--- START ---

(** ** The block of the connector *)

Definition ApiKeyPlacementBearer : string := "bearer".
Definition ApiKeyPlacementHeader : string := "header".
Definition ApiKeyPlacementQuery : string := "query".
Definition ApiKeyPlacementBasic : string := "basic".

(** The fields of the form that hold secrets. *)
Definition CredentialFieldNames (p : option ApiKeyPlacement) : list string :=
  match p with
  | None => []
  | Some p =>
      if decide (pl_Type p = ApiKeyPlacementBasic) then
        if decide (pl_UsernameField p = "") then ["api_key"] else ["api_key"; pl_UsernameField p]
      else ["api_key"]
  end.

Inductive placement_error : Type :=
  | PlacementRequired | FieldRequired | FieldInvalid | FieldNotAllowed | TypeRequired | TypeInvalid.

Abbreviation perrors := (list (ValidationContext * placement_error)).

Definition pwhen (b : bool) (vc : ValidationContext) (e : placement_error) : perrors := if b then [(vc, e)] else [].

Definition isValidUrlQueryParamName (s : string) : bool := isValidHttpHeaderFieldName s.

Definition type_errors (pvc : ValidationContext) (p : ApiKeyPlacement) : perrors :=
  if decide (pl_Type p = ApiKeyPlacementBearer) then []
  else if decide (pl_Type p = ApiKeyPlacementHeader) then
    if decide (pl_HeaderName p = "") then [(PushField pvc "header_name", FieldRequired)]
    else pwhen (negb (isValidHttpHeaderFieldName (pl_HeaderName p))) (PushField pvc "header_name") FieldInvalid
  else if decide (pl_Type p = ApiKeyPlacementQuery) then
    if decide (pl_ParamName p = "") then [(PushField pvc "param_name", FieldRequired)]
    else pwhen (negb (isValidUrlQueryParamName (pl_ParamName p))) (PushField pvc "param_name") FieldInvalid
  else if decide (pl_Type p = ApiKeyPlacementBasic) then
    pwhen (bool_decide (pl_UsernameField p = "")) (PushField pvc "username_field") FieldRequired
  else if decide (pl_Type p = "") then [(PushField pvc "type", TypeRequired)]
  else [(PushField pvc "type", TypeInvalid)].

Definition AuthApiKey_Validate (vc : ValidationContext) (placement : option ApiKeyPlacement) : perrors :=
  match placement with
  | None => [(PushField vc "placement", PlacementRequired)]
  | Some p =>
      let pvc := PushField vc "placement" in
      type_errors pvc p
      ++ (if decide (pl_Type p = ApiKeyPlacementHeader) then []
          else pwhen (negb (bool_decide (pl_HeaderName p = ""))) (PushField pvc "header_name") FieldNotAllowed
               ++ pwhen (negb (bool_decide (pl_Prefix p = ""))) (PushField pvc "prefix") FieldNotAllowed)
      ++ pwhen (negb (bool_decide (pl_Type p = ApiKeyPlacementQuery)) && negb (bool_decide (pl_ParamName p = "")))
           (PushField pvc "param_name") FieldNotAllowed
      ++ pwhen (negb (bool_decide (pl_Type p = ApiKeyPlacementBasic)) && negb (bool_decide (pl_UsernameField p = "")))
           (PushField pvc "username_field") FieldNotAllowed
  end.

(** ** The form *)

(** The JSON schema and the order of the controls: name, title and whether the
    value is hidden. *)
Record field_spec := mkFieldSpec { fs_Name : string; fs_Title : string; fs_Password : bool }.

--- END ---
--- START ---

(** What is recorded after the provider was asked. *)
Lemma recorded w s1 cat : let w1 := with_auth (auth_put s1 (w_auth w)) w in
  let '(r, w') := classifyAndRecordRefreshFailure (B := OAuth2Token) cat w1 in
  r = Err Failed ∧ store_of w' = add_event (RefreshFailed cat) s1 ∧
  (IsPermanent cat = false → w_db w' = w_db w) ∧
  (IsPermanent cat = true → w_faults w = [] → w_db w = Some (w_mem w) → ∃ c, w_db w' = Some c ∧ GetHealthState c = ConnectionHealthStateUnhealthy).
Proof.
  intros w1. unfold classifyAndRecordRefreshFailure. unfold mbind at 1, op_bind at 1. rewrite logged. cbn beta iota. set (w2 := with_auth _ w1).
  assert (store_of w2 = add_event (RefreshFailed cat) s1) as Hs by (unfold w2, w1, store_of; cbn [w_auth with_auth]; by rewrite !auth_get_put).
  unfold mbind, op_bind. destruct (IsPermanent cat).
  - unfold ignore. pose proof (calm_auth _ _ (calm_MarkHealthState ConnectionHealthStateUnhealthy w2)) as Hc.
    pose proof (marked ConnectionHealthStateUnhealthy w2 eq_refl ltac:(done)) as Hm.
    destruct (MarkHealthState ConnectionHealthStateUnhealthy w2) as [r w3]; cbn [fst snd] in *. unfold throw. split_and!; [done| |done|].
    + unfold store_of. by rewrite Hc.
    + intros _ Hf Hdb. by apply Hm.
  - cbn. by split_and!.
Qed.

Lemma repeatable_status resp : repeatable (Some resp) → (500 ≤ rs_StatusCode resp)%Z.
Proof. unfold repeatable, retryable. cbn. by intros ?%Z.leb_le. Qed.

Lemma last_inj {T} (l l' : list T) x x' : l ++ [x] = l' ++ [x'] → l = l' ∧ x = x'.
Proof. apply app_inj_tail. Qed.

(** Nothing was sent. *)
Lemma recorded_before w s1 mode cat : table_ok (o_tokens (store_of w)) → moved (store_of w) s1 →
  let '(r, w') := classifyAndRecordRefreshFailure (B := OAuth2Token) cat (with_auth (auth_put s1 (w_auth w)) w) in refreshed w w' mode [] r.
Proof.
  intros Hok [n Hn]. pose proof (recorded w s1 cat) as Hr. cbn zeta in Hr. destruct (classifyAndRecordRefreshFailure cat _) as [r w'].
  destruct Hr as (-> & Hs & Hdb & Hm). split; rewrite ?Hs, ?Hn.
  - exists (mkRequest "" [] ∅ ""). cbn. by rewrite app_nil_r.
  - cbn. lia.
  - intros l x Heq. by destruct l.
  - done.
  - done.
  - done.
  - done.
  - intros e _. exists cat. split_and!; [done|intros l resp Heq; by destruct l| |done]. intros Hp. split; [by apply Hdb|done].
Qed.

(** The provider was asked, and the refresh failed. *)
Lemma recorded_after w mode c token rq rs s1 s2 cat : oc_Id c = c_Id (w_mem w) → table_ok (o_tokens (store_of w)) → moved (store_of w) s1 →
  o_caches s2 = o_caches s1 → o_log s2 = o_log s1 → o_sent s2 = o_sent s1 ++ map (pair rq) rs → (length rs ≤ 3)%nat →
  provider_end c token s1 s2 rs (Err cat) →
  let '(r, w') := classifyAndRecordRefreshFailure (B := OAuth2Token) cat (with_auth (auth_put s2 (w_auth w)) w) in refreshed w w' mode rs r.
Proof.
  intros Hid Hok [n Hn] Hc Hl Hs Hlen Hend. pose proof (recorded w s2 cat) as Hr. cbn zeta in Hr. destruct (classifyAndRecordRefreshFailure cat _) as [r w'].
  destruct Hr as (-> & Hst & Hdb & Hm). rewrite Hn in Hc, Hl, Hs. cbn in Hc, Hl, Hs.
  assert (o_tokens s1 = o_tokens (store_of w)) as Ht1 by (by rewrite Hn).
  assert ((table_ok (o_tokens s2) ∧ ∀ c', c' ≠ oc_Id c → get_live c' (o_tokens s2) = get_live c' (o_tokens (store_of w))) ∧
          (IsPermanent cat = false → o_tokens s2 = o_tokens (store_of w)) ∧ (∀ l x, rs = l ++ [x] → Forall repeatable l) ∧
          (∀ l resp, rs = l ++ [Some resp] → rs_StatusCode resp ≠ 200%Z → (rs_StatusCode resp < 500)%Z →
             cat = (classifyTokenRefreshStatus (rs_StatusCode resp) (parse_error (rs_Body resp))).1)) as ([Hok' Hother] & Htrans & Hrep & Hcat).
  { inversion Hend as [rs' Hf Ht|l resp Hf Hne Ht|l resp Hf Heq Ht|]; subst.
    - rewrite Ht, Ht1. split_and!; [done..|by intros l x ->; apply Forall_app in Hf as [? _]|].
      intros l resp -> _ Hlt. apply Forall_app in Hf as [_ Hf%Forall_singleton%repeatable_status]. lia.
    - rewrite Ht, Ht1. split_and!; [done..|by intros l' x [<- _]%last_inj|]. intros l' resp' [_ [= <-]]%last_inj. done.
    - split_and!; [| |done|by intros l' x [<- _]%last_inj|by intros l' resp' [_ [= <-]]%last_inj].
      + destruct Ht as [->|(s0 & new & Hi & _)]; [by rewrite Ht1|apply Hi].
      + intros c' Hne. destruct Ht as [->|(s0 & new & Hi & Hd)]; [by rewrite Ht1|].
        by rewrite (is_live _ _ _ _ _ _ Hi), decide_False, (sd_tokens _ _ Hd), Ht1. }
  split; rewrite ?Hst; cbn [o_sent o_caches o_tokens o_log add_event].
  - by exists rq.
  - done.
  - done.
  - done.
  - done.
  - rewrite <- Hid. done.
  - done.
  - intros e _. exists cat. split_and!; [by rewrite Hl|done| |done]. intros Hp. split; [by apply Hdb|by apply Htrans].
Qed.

--- END ---
--- START ---

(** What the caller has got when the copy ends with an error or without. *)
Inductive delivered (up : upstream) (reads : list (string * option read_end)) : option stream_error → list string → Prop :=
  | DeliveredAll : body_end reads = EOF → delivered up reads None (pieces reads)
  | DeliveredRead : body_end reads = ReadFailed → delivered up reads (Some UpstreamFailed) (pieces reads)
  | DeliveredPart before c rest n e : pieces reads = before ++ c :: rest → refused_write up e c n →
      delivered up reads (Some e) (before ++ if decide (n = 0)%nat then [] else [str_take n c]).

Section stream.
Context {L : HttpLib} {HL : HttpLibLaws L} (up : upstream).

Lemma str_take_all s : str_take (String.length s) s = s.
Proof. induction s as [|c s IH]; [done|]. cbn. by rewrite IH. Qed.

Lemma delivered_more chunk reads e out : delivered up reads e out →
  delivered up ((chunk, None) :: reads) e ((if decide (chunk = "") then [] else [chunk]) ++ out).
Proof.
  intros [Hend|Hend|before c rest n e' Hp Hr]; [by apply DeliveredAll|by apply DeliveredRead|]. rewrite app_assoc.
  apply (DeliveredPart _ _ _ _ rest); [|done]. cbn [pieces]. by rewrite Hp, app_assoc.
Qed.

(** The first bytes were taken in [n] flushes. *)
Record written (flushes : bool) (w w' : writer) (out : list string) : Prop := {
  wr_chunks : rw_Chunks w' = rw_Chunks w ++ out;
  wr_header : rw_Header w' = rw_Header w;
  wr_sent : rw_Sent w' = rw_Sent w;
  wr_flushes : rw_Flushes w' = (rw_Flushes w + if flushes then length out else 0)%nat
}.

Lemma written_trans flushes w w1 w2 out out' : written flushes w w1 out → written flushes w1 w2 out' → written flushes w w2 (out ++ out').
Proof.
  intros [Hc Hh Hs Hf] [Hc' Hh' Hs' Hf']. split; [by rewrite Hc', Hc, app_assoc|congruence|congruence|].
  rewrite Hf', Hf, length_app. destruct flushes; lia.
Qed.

--- END ---

--- What you have to do ---
Write out exactly the lines above between the line with "if decide (pl_UsernameField" and the line with "Abbreviation perrors := (list", inclusive, and nothing beyond them.

--- Written reply ---
        if decide (pl_UsernameField p = "") then ["api_key"] else ["api_key"; pl_UsernameField p]
      else ["api_key"]
  end.

Inductive placement_error : Type :=
  | PlacementRequired | FieldRequired | FieldInvalid | FieldNotAllowed | TypeRequired | TypeInvalid.

Abbreviation perrors := (list (ValidationContext * placement_error)).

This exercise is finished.